=== Begin Enclosure ===

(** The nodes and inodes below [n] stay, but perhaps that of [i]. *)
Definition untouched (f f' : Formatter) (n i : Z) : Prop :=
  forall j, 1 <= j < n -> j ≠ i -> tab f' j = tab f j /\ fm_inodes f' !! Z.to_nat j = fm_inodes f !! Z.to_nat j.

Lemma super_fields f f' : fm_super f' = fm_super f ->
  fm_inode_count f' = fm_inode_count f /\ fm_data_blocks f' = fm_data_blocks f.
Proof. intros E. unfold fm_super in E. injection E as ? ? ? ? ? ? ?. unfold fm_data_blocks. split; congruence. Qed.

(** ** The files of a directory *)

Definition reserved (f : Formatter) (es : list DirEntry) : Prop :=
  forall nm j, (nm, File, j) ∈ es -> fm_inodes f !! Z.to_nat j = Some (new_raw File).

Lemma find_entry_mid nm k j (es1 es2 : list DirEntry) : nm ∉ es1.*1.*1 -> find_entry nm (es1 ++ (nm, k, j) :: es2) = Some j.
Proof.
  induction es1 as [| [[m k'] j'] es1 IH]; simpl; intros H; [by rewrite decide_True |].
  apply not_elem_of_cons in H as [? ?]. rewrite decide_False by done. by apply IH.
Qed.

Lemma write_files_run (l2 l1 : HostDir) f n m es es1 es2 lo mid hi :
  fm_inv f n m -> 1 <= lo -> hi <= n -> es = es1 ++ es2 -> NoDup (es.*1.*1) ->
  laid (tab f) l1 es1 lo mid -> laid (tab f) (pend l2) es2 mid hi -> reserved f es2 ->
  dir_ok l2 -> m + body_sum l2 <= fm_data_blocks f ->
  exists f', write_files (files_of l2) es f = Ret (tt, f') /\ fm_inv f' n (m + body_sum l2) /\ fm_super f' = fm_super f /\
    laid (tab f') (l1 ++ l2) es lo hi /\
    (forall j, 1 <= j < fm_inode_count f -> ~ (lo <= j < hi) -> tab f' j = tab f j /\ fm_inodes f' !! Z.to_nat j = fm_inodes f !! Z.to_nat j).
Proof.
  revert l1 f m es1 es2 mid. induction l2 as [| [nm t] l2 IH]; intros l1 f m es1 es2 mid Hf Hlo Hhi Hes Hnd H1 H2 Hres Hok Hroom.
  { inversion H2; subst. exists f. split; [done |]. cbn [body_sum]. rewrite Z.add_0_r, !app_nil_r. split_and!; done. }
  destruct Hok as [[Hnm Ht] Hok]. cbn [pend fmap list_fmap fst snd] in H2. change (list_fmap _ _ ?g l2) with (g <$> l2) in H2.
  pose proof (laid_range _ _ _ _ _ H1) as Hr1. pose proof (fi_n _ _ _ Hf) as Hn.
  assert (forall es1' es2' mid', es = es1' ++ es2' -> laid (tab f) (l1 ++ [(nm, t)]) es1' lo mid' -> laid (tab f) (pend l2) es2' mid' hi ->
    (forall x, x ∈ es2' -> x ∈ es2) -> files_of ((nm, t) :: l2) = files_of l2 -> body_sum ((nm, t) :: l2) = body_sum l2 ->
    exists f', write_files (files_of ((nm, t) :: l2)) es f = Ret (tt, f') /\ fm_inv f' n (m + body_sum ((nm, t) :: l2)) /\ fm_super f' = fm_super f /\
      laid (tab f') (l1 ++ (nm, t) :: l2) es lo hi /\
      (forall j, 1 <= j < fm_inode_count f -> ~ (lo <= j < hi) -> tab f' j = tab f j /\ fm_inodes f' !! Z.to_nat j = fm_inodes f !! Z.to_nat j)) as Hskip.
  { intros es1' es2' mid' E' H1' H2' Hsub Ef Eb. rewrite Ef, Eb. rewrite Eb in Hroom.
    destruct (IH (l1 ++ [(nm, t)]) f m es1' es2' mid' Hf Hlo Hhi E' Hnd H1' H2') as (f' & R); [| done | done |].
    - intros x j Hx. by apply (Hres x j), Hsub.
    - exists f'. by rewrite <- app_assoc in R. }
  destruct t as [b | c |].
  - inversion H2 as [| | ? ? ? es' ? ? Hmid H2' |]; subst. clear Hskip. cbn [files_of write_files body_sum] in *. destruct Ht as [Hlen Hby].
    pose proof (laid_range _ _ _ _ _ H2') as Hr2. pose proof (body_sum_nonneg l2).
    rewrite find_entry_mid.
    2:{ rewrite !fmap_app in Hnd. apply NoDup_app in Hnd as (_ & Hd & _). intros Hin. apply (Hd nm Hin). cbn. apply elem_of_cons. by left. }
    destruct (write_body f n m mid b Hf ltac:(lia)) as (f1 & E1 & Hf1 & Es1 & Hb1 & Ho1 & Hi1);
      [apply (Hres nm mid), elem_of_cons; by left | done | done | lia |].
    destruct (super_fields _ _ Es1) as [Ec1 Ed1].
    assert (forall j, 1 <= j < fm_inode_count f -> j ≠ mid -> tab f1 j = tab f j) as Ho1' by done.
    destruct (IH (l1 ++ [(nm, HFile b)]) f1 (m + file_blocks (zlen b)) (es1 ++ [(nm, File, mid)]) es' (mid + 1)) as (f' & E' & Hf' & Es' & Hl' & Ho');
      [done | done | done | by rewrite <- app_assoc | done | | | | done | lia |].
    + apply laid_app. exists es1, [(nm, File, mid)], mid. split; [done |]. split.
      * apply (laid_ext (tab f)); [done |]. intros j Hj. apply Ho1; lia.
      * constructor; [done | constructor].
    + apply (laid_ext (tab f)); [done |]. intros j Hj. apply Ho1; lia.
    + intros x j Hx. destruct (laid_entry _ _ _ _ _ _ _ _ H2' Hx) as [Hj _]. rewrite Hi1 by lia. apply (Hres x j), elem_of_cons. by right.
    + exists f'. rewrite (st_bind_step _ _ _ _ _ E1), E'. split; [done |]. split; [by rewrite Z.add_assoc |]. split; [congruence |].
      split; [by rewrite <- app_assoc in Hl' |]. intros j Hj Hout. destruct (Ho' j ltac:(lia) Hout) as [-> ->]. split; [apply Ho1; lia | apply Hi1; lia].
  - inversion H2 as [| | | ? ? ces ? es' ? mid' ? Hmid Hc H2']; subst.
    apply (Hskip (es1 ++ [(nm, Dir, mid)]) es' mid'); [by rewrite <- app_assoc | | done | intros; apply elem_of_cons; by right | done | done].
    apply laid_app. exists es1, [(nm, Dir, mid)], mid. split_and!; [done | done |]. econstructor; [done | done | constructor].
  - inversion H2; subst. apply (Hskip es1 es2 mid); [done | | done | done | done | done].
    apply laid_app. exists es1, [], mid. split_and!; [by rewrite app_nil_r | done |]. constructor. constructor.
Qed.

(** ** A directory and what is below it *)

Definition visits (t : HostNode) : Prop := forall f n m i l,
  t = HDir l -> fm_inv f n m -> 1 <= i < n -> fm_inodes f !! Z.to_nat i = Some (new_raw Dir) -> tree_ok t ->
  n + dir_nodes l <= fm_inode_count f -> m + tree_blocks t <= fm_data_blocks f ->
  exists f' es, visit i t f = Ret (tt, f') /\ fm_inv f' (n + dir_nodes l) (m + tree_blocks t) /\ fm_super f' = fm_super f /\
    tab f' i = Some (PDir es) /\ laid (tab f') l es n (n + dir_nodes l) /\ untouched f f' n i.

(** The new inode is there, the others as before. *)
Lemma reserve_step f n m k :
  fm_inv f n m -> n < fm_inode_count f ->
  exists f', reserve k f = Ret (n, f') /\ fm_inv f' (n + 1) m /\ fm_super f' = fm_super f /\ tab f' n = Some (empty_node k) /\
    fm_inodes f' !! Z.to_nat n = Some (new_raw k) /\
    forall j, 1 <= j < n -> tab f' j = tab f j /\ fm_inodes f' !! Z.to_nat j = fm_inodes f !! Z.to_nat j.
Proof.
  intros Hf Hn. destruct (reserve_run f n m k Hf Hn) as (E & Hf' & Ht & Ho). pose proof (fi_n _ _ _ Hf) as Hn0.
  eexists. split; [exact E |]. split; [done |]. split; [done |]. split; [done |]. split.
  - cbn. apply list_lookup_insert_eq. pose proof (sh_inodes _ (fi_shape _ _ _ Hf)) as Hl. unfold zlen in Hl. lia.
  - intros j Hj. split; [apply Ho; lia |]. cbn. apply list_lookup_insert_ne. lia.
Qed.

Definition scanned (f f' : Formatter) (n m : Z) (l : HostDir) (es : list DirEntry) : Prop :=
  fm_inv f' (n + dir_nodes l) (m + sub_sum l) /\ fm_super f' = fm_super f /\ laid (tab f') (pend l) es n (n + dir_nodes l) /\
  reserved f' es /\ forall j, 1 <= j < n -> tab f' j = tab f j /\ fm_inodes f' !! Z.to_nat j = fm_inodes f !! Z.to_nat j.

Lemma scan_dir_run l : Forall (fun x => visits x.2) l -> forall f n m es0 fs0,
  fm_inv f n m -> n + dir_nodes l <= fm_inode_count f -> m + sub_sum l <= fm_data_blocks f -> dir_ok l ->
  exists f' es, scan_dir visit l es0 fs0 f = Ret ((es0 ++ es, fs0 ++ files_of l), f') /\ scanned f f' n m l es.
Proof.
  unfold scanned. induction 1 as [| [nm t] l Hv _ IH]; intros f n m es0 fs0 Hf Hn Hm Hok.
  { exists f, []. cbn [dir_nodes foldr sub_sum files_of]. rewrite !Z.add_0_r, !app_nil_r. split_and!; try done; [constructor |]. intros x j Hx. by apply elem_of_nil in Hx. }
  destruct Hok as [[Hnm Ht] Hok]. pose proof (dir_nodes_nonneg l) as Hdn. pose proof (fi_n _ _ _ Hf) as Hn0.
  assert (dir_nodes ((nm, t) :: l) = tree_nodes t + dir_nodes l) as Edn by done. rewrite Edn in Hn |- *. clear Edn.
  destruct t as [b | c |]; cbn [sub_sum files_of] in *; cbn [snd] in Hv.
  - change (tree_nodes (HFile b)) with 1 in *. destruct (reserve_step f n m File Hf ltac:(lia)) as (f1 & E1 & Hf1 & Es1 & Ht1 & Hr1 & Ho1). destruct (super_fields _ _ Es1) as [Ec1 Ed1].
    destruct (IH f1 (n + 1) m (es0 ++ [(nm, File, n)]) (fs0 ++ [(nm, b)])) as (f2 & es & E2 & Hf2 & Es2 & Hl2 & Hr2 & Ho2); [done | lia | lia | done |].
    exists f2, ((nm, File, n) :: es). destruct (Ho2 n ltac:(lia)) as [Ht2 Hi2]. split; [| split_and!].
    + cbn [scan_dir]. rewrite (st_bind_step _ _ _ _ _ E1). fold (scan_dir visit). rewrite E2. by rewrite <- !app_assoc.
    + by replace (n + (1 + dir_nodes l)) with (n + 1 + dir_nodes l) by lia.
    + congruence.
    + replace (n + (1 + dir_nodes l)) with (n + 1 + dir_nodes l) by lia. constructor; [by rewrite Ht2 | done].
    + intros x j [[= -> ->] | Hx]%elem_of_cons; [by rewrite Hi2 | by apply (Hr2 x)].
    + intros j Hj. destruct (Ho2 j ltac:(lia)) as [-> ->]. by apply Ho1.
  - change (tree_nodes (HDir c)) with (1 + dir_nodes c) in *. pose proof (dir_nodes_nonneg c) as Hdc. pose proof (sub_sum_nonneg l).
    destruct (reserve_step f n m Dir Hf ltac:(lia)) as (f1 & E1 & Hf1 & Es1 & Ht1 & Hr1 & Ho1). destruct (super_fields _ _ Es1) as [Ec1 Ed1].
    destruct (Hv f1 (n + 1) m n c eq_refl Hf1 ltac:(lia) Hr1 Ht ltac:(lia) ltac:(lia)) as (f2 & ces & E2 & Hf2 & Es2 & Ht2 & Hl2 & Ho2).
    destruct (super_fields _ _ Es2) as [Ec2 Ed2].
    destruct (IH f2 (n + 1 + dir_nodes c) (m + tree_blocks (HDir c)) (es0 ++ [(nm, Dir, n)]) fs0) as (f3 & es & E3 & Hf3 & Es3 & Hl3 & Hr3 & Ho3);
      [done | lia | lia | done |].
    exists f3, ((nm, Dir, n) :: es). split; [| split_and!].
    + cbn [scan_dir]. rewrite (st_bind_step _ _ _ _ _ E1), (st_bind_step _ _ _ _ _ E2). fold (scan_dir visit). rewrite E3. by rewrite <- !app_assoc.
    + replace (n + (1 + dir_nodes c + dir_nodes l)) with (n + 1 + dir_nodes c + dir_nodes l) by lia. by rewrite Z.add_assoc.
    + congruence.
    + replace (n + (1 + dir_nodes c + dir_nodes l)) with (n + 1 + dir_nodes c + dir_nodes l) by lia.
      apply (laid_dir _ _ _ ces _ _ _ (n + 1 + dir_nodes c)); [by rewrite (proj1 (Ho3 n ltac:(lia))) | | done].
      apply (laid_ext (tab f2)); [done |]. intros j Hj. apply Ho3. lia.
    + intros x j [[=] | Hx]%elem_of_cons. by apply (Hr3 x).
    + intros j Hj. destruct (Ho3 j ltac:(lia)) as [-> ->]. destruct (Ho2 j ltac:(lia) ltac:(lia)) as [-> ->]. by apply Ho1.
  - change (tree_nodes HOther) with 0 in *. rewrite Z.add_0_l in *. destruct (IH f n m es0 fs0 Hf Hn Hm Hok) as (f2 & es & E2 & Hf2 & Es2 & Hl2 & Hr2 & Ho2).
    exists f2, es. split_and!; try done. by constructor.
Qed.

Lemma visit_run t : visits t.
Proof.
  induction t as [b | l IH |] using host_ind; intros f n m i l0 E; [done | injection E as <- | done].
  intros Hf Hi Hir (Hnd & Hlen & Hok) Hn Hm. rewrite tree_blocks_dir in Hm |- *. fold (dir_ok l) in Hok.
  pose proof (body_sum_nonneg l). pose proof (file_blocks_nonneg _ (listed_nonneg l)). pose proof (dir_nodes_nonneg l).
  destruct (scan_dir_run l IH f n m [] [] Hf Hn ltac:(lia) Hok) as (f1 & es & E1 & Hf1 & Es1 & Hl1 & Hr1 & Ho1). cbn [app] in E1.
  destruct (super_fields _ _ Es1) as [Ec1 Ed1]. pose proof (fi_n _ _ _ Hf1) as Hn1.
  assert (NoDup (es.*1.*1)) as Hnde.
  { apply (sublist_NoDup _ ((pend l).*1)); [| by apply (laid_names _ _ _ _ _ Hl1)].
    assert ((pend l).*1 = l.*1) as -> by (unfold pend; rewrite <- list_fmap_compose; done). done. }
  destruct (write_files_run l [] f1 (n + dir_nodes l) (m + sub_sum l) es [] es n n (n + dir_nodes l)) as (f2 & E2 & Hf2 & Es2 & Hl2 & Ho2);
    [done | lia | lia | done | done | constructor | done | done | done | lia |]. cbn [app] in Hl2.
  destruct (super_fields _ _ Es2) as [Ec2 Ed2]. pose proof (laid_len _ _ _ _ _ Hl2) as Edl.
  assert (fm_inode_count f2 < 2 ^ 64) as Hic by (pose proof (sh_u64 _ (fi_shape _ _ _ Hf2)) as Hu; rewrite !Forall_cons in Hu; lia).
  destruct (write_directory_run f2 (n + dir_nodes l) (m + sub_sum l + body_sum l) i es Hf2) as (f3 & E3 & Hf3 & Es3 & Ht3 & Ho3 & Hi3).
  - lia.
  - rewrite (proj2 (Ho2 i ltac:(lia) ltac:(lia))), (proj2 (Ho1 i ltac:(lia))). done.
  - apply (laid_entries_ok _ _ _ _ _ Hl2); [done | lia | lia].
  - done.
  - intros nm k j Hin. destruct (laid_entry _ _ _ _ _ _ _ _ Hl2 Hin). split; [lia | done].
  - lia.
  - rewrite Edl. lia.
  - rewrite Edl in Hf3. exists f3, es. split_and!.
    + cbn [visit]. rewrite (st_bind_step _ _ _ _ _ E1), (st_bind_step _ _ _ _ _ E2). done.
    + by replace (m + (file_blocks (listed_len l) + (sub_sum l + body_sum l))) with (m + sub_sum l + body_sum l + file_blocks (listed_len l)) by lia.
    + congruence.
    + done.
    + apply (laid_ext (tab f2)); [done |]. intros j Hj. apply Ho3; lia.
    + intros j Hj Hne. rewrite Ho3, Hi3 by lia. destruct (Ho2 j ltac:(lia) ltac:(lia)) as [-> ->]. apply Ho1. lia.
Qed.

=== End Enclosure ===

What you give back must be the stretch above, starting at the line with "Definition reserved (f" and ending at the line with "laid (tab f') (l1 ++ l2) es lo hi /\", copied exactly.

• Response to the exercise:
Definition reserved (f : Formatter) (es : list DirEntry) : Prop :=
  forall nm j, (nm, File, j) ∈ es -> fm_inodes f !! Z.to_nat j = Some (new_raw File).

Lemma find_entry_mid nm k j (es1 es2 : list DirEntry) : nm ∉ es1.*1.*1 -> find_entry nm (es1 ++ (nm, k, j) :: es2) = Some j.
Proof.
  induction es1 as [| [[m k'] j'] es1 IH]; simpl; intros H; [by rewrite decide_True |].
  apply not_elem_of_cons in H as [? ?]. rewrite decide_False by done. by apply IH.
Qed.

Lemma write_files_run (l2 l1 : HostDir) f n m es es1 es2 lo mid hi :
  fm_inv f n m -> 1 <= lo -> hi <= n -> es = es1 ++ es2 -> NoDup (es.*1.*1) ->
  laid (tab f) l1 es1 lo mid -> laid (tab f) (pend l2) es2 mid hi -> reserved f es2 ->
  dir_ok l2 -> m + body_sum l2 <= fm_data_blocks f ->
  exists f', write_files (files_of l2) es f = Ret (tt, f') /\ fm_inv f' n (m + body_sum l2) /\ fm_super f' = fm_super f /\
    laid (tab f') (l1 ++ l2) es lo hi /\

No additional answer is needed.